(** The derivation rule of the specification (section 4.1), in its
    precedence order. *)
Definition derive_alive (s : Sys) : bool :=
  let p := priv s in
  if floating p then true
  else if forced p then true
  else if (match connection p with
           | Some c => conn_visible (world s) c
           | None => false
           end) then true
  else if (match dbus_client p with Some _ => true | None => false end) then true
  else false.

Definition inv (s : Sys) : Prop := alive (priv s) = derive_alive s.

Definition is_arm (o : op) : bool :=
  match o with
  | Op_set_dbus_client_watch _ (Some _) => true
  | _ => false
  end.

(** One pending confirmation is owed while a client is armed and not yet
    confirmed. *)
Definition confirmation_owed (s : Sys) : nat :=
  match dbus_client (priv s), dbus_client_confirmed (priv s) with
  | Some _, false => 1
  | _, _ => 0
  end.

(** VISIBLE flag of the watched settings connection, if any. *)
Definition connection_visible_now (s : Sys) : bool :=
  match connection (priv s) with
  | Some c => conn_visible (world s) c
  | None => false
  end.

(** The recomputation gets as far as the D-Bus client check. *)
Definition reaches_client_check (s : Sys) : bool :=
  negb (floating (priv s)) && negb (forced (priv s)) && negb (connection_visible_now s).

Definition world0 : World := mkWorld (fun _ => false) 100.

(** A fresh tracker, created floating. *)
Definition s_new_true : Sys := mkSys (nm_keep_alive_new true) world0.

(** The fields the derivation rule reads. *)
Definition same_inputs (s s' : Sys) : Prop :=
  connection (priv s') = connection (priv s) /\
  dbus_client (priv s') = dbus_client (priv s) /\
  floating (priv s') = floating (priv s) /\
  forced (priv s') = forced (priv s) /\
  conn_visible (world s') = conn_visible (world s).

(** Fields untouched by the liveness computation. *)
Definition is_alive_frame (s s' : Sys) : Prop :=
  same_inputs s s' /\
  dbus_connection (priv s') = dbus_connection (priv s) /\
  subscription_id (priv s') = subscription_id (priv s) /\
  alive (priv s') = alive (priv s).

(** ** Object lifetime *)

(** The private record as zero-filled by [g_object_new], before
    [nm_keep_alive_init] runs. *)
Definition nm_keep_alive_zero : NMKeepAlivePrivate :=
  mkPriv None None None None 0 false false false false.

(** The assertion [priv->alive == _is_alive (self)] of [nm_keep_alive_init]
    and [nm_keep_alive_new], as a boolean. *)
Definition alive_assertion (s : Sys) : bool :=
  Bool.eqb (alive (priv s)) (fst (fst (_is_alive s))).

(** dispose *)
Definition dispose : M unit :=
  _set_settings_connection_watch_visible None false ;;;
  cleanup_dbus_watch.

(** ** Accounting of signal handlers and D-Bus subscriptions in the log *)

(** Connected minus disconnected flags-changed handlers on connection [c]. *)
Fixpoint handler_balance (c : nat) (l : list event) : Z :=
  match l with
  | [] => 0
  | Ev_signal_connect c' :: l' => (if Nat.eqb c c' then 1 else 0) + handler_balance c l'
  | Ev_signal_disconnect c' :: l' => (if Nat.eqb c c' then -1 else 0) + handler_balance c l'
  | _ :: l' => handler_balance c l'
  end%Z.

(** Subscribed minus unsubscribed NameOwnerChanged subscriptions with id [x]. *)
Fixpoint subscription_balance (x : nat) (l : list event) : Z :=
  match l with
  | [] => 0
  | Ev_subscribe _ _ x' :: l' => (if Nat.eqb x x' then 1 else 0) + subscription_balance x l'
  | Ev_unsubscribe _ x' :: l' => (if Nat.eqb x x' then -1 else 0) + subscription_balance x l'
  | _ :: l' => subscription_balance x l'
  end%Z.

(** 1 when the tracker holds its handler on connection [c]. *)
Definition watched_ind (c : nat) (s : Sys) : Z :=
  match connection (priv s) with
  | Some c' => if Nat.eqb c c' then 1%Z else 0%Z
  | None => 0%Z
  end.

(** 1 when the tracker holds the subscription with id [x]. *)
Definition subscribed_ind (x : nat) (s : Sys) : Z :=
  match dbus_connection (priv s) with
  | Some _ => if Nat.eqb x (subscription_id (priv s)) then 1%Z else 0%Z
  | None => 0%Z
  end.

Definition is_some {A} (o : option A) : bool :=
  match o with Some _ => true | None => false end.

(** A D-Bus client is stored exactly when a D-Bus connection is held. *)
Definition watch_pairing (s : Sys) : Prop :=
  is_some (dbus_client (priv s)) = is_some (dbus_connection (priv s)).

(** A confirmation cancellable is held only while a client is armed and
    its confirmation has been issued. *)
Definition cancellable_ok (s : Sys) : bool :=
  match dbus_client (priv s), dbus_client_confirmed (priv s),
        dbus_client_confirm_cancellable (priv s) with
  | None, _, Some _ => false
  | Some _, false, Some _ => false
  | _, _, _ => true
  end.

(** The state reached by [nm_keep_alive_new b] in world [w] followed by
    the operations [os]. *)
Definition created (b : bool) (w : World) (os : list op) : Sys :=
  final (run os (mkSys (nm_keep_alive_new b) w)).

(** No confirmation is owed at a state whose recomputation reaches the
    D-Bus client check: a recomputation there issues no GetNameOwner call
    and changes nothing. *)
Definition confirmation_settled (s : Sys) : bool :=
  negb (reaches_client_check s && is_some (dbus_client (priv s))
        && negb (dbus_client_confirmed (priv s))).

(** ** Basic lemmas *)

Ltac ka_unfold :=
  cbv [ _is_alive _is_alive_dbus_client _notify_alive nm_keep_alive_is_alive
        nm_keep_alive_sink nm_keep_alive_set_forced connection_flags_changed
        _set_settings_connection_watch_visible swap_settings_connection
        nm_keep_alive_set_settings_connection_watch_visible
        clear_confirm_cancellable cleanup_dbus_watch get_name_owner_cb
        name_owner_changed_cb register_dbus_client_watch
        nm_keep_alive_set_dbus_client_watch set_conn_visible step
        g_cancellable_new g_dbus_connection_signal_subscribe fresh_handle
        connection_is_visible get_priv modify_priv emit ret bind
        final log value derive_alive inv same_inputs is_alive_frame
        dispose alive_assertion watched_ind subscribed_ind is_some watch_pairing
        cancellable_ok
        with_connection with_dbus_connection with_dbus_client with_cancellable
        with_subscription_id with_floating with_forced with_alive with_confirmed ].

Ltac ka_destr :=
  let s := fresh "s" in
  match goal with
  | [ x : Sys |- _ ] =>
      destruct x as [[? ? ? ? ? ? ? ? ?] [? ?]]
  end.

Ltac ka_split x :=
  lazymatch type of x with
  | prod _ _ => fail
  | _ => destruct x eqn:?
  end.

Ltac ka_cases :=
  repeat (simpl in *;
          match goal with
          | [ |- context [match ?x with _ => _ end] ] => ka_split x
          | [ H : context [match ?x with _ => _ end] |- _ ] => ka_split x
          end);
  simpl in *.

Lemma same_inputs_derive s s' : same_inputs s s' -> derive_alive s' = derive_alive s.
Proof.
  destruct s as [[] []], s' as [[] []]; ka_unfold; simpl.
  intros (-> & -> & -> & -> & ->); reflexivity.
Qed.

Lemma is_alive_value s : value (_is_alive s) = derive_alive s.
Proof. ka_destr; ka_unfold; ka_cases; congruence. Qed.

Lemma is_alive_frame_ok s : is_alive_frame s (final (_is_alive s)).
Proof. ka_destr; ka_unfold; ka_cases; repeat split; congruence. Qed.

Lemma is_alive_no_notify s : notifications (log (_is_alive s)) = [].
Proof. ka_destr; ka_unfold; ka_cases; reflexivity. Qed.

Ltac ka_eqs :=
  repeat match goal with
  | [ H : Nat.eqb _ _ = true |- _ ] => apply Nat.eqb_eq in H; subst
  | [ H : String.eqb _ _ = true |- _ ] => apply String.eqb_eq in H; subst
  end.

Ltac ka_gen_visible f x :=
  lazymatch type of f with
  | nat -> bool =>
      let b := fresh "v" in
      let Hv := fresh "Hv" in
      remember (f x) as b eqn:Hv in *; clear Hv
  end.

Ltac ka_bools :=
  repeat match goal with
  | [ H : context [?f ?x] |- _ ] => ka_gen_visible f x
  | [ |- context [?f ?x] ] => ka_gen_visible f x
  end;
  repeat match goal with
  | [ b : bool |- _ ] => destruct b
  end; simpl in *; try congruence.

**Task description**
Quote exactly the lines running from the start of the listing above through the line where "(Some _) => true" is found, and output no other lines.

**Solution for this problem**
(** The derivation rule of the specification (section 4.1), in its
    precedence order. *)
Definition derive_alive (s : Sys) : bool :=
  let p := priv s in
  if floating p then true
  else if forced p then true
  else if (match connection p with
           | Some c => conn_visible (world s) c
           | None => false
           end) then true
  else if (match dbus_client p with Some _ => true | None => false end) then true
  else false.

Definition inv (s : Sys) : Prop := alive (priv s) = derive_alive s.

Definition is_arm (o : op) : bool :=
  match o with
  | Op_set_dbus_client_watch _ (Some _) => true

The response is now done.